Lemma isolate_step own other g0 d g i :
  (∀ t, t ∈ own ++ other → 0 ≤ t < n) → (∀ t, t ∈ own → t ∉ other) → (∀ t, t ∈ d → t ∈ own) →
  i ∈ own → isolated own other g0 d g →
  ∃ g', isolate other own g i = Ret g' ∧ isolated own other g0 (d ++ [i]) g'.
Proof.
  intros Hr Hdisj Hd Hi [Hok Hss Hc Hco Hown Hoth Hold Hout].
  assert (0 ≤ i < n) as Hin by (apply Hr; set_solver).
  destruct (disconnect_spec n g i other Hok Hin) as (net1 & E1 & L1); [set_solver|].
  pose proof (group_conn_ok n g false i Hok) as Hok1.
  set (g1 := (g.1 <| connected := <[Z.to_nat i := false]> g.1.(connected) |>, net1)) in *.
  assert (group_ok g1 n) as Hok1' by exact Hok1. clear Hok1.
  destruct (connect_spec n g1 i own Hok1' Hin) as (net2 & E2 & L2); [set_solver|].
  unfold isolate. rewrite E1. cbn [mbind go_bind]. fold g1. rewrite E2.
  set (conn := <[Z.to_nat i := true]> g1.1.(connected)) in *.
  assert (glen g.1.(connected) = n) as Hlen by apply Hok.
  assert (∀ a, conn.[a] = if decide (i = a) then Some true else g.1.(connected).[a]) as Hconn.
  { intros a. unfold conn, g1. cbn. rewrite zlookup_insert by (rewrite glen_insert; lia).
    case_decide; [done|]. rewrite zlookup_insert by lia. by rewrite decide_False. }
  change (g1.1.(srvs)) with g.1.(srvs) in L2. rewrite Hss in L1, L2.
  change (g1.2) with net1 in L2.
  eexists. split; [done|].
  assert (∀ a, a ∈ d ++ [i] ↔ a ∈ d ∨ a = i) as Hdi by (intros; rewrite elem_of_app, list_elem_of_singleton; done).
  assert (∀ a, a ∈ d ++ [i] → a ∈ own ∧ conn.[a] = Some true) as Hdc.
  { intros a [Ha| ->]%Hdi; rewrite Hconn; [|by rewrite decide_True].
    split; [by apply Hd|]. case_decide; [done|by apply Hc]. }
  constructor; cbn [fst snd].
  - split; [exact (proj1 Hok)|]. unfold conn, g1. cbn. by rewrite !glen_insert.
  - exact Hss.
  - intros a Ha. by apply Hdc.
  - intros a Ha. cbn. fold conn. rewrite Hconn. rewrite Hdi in Ha. rewrite decide_False by naive_solver.
    apply Hco. tauto.
  - intros a b Ha Hb. destruct (decide (a = i ∨ b = i)) as [E|E].
    + apply L2. pose proof (Hdc _ Ha). pose proof (Hdc _ Hb). destruct E; [left|right]; done.
    + destruct (L2 a b) as [_ ->]; [|apply not_touches; cbn; naive_solver].
      destruct (L1 a b) as [_ ->]; [|apply not_touches; cbn; naive_solver].
      rewrite Hdi in Ha, Hb. apply Hown; tauto.
  - intros a b Ha Hb. assert (a ∈ own) as Hao by by apply Hdc.
    assert (b ∉ own ∧ b ≠ i ∧ a ∉ other) as (Hbo & Hbi & Hao') by naive_solver.
    destruct (L2 a b) as [_ ->]; [|apply not_touches; cbn; naive_solver].
    destruct (L2 b a) as [_ ->]; [|apply not_touches; cbn; naive_solver].
    destruct (decide (a = i)) as [->|Hai].
    + split; apply L1; unfold touches; tauto.
    + destruct (L1 a b) as [_ ->]; [|apply not_touches; cbn; naive_solver].
      destruct (L1 b a) as [_ ->]; [|apply not_touches; cbn; naive_solver].
      rewrite Hdi in Ha. apply Hoth; tauto.
  - intros a b Ha Hb. assert (a ≠ i ∧ b ≠ i) as [? ?] by naive_solver.
    destruct (L2 a b) as [_ ->]; [|apply not_touches; cbn; naive_solver].
    destruct (L1 a b) as [_ ->]; [|apply not_touches; cbn; naive_solver]. by apply Hold.
  - intros a b Hab. rewrite !elem_of_app in Hab.
    destruct (L2 a b) as [_ ->]; [|apply not_touches; cbn; naive_solver].
    destruct (L1 a b) as [_ ->]; [|apply not_touches; cbn; naive_solver]. apply Hout.
    by rewrite !elem_of_app.
Qed.

Lemma isolate_loop own other g0 ts : ∀ d g,
  (∀ t, t ∈ own ++ other → 0 ≤ t < n) → (∀ t, t ∈ own → t ∉ other) → (∀ t, t ∈ d → t ∈ own) →
  (∀ t, t ∈ ts → t ∈ own) → isolated own other g0 d g →
  ∃ g', foldM (isolate other own) g ts = Ret g' ∧ isolated own other g0 (d ++ ts) g'.
Proof.
  induction ts as [|i ts IH]; intros d g Hr Hdisj Hd Hts Hg; cbn [foldM].
  { exists g. by rewrite app_nil_r. }
  destruct (isolate_step own other g0 d g i) as (g1 & -> & Hg1); [done..|apply Hts; left|done|].
  cbn [mbind go_bind]. destruct (IH (d ++ [i]) g1) as (g' & E & Hg'); [done|done| | |done|].
  - intros t [Ht|Ht]%elem_of_app; [by apply Hd|]. apply list_elem_of_singleton in Ht as ->. apply Hts. left.
  - intros t Ht. apply Hts. by right.
  - exists g'. rewrite <-app_assoc in Hg'. done.
Qed.

Lemma isolated_nil own other g : group_ok g n → isolated own other g [] g.
Proof. intros Hok. constructor; try done; intros; by (set_solver || done). Qed.
End partition.

(** [Partition] cuts a group into the two parts it is given: afterwards a
    request from one server to another gets through if both are on the same
    side, and does not if they are on different sides; every server of the two
    parts is on the net, and the ends that concern neither part are as
    before, whatever the connections were. *)
Theorem Partition_spec n g p1 p2 :
  group_ok g n → (∀ t, t ∈ p1 ++ p2 → 0 ≤ t < n) → (∀ t, t ∈ p1 → t ∉ p2) →
  ∃ g', Partition p1 p2 g = Ret g' ∧ group_ok g' n ∧ g'.1.(srvs) = g.1.(srvs) ∧
    (∀ a, g'.1.(connected).[a] = if decide (a ∈ p1 ++ p2) then Some true else g.1.(connected).[a]) ∧
    (∀ a b, (a ∈ p1 ∧ b ∈ p1) ∨ (a ∈ p2 ∧ b ∈ p2) → lnk g'.1.(srvs) g'.2 a b = true) ∧
    (∀ a b, (a ∈ p1 ∧ b ∈ p2) ∨ (a ∈ p2 ∧ b ∈ p1) → lnk g'.1.(srvs) g'.2 a b = false) ∧
    (∀ a b, a ∉ p1 ++ p2 ∨ b ∉ p1 ++ p2 → lnk g'.1.(srvs) g'.2 a b = lnk g.1.(srvs) g.2 a b).
Proof.
  intros Hok Hr Hdisj. unfold Partition.
  destruct (isolate_loop n p1 p2 g p1 [] g) as (g1 & -> & H1);
    [done|done|by intros ? ?%not_elem_of_nil|done|by apply isolated_nil|].
  cbn [mbind go_bind app] in *. destruct H1 as [Hok1 Hss Hc1 Hco1 Hown1 Hoth1 _ Hout1].
  destruct (isolate_loop n p2 p1 g1 p2 [] g1) as (g2 & -> & H2).
  - intros t Ht. apply Hr. rewrite elem_of_app in *. tauto.
  - naive_solver.
  - by intros ? ?%not_elem_of_nil.
  - done.
  - by apply isolated_nil.
  - cbn [app] in H2. destruct H2 as [Hok2 Hss2 Hc2 Hco2 Hown2 Hoth2 Hold2 Hout2].
    rewrite Hss in *. exists g2. rewrite Hss2. split; [done|]. split; [done|]. split; [done|].
    split; [|split; [|split]].
    + intros a. case_decide as Ha; rewrite elem_of_app in Ha.
      * destruct (decide (a ∈ p2)); [by apply Hc2|]. rewrite Hco2 by done. apply Hc1. tauto.
      * rewrite Hco2, Hco1 by tauto. done.
    + intros a b [[Ha Hb]|[Ha Hb]]; [|by apply Hown2]. rewrite Hold2 by naive_solver. by apply Hown1.
    + intros a b [[Ha Hb]|[Ha Hb]]; [apply (Hoth2 b a)|apply (Hoth2 a b)]; done.
    + intros a b Hab. rewrite Hout2, Hout1; [done..|]. rewrite !elem_of_app in *. tauto.
Qed.

(** *** [MakePartition] *)

Lemma insert_at_length_nat (F l : list Z) x y :
  <[Z.to_nat (glen F) := y]> (F ++ x :: l) = F ++ y :: l.
Proof. unfold glen. rewrite Nat2Z.id, insert_app_r_alt by lia. by rewrite Nat.sub_diag. Qed.

Section make_partition.
Context (l : Z).

Definition others (ts : list Z) : list Z := filter (λ i, i ≠ l) ts.

Lemma partition_step_other i p1 p2 F k :
  i ≠ l → p1 ++ p2 = F ++ replicate (S k) 0 →
  ∃ p1' p2', partition_step l (glen F, p1, p2) i = Ret (glen F + 1, p1', p2') ∧
    p1' ++ p2' = F ++ i :: replicate k 0 ∧ glen p1' = glen p1 ∧ glen p2' = glen p2.
Proof.
  intros Hi Hp. unfold partition_step. destruct (Z.eqb_spec i l); [done|].
  pose proof (f_equal glen Hp) as Hl. rewrite !glen_app in Hl. cbn [replicate] in *.
  rewrite glen_cons in Hl. pose proof (glen_nonneg (replicate k 0)). pose proof (glen_nonneg F).
  assert (<[Z.to_nat (glen F) := i]> (p1 ++ p2) = F ++ i :: replicate k 0) as Hins
    by (rewrite Hp; by apply insert_at_length_nat).
  case_if.
  - rewrite gset_idx_Ret by lia. eexists _, _. split; [done|].
    rewrite insert_app_l in Hins by (unfold glen in *; lia). by rewrite glen_insert.
  - rewrite gset_idx_Ret by lia. eexists _, _. split; [done|].
    rewrite insert_app_r_alt in Hins by (unfold glen in *; lia). rewrite glen_insert.
    split; [|done]. rewrite <-Hins. f_equal. f_equal. unfold glen in *. lia.
Qed.

Lemma partition_step_self st : partition_step l st l = Ret st.
Proof. unfold partition_step. destruct st as [[j p1] p2]. by rewrite Z.eqb_refl. Qed.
- - - -
Aim of the task
All that is wanted is the stretch of lines above from the one containing "by apply Hown1." through the one containing "Context (l : Z).", duplicated exactly.

Exercise solution
    + intros a b [[Ha Hb]|[Ha Hb]]; [|by apply Hown2]. rewrite Hold2 by naive_solver. by apply Hown1.
    + intros a b [[Ha Hb]|[Ha Hb]]; [apply (Hoth2 b a)|apply (Hoth2 a b)]; done.
    + intros a b Hab. rewrite Hout2, Hout1; [done..|]. rewrite !elem_of_app in *. tauto.
Qed.

(** *** [MakePartition] *)

Lemma insert_at_length_nat (F l : list Z) x y :
  <[Z.to_nat (glen F) := y]> (F ++ x :: l) = F ++ y :: l.
Proof. unfold glen. rewrite Nat2Z.id, insert_app_r_alt by lia. by rewrite Nat.sub_diag. Qed.

Section make_partition.
Context (l : Z).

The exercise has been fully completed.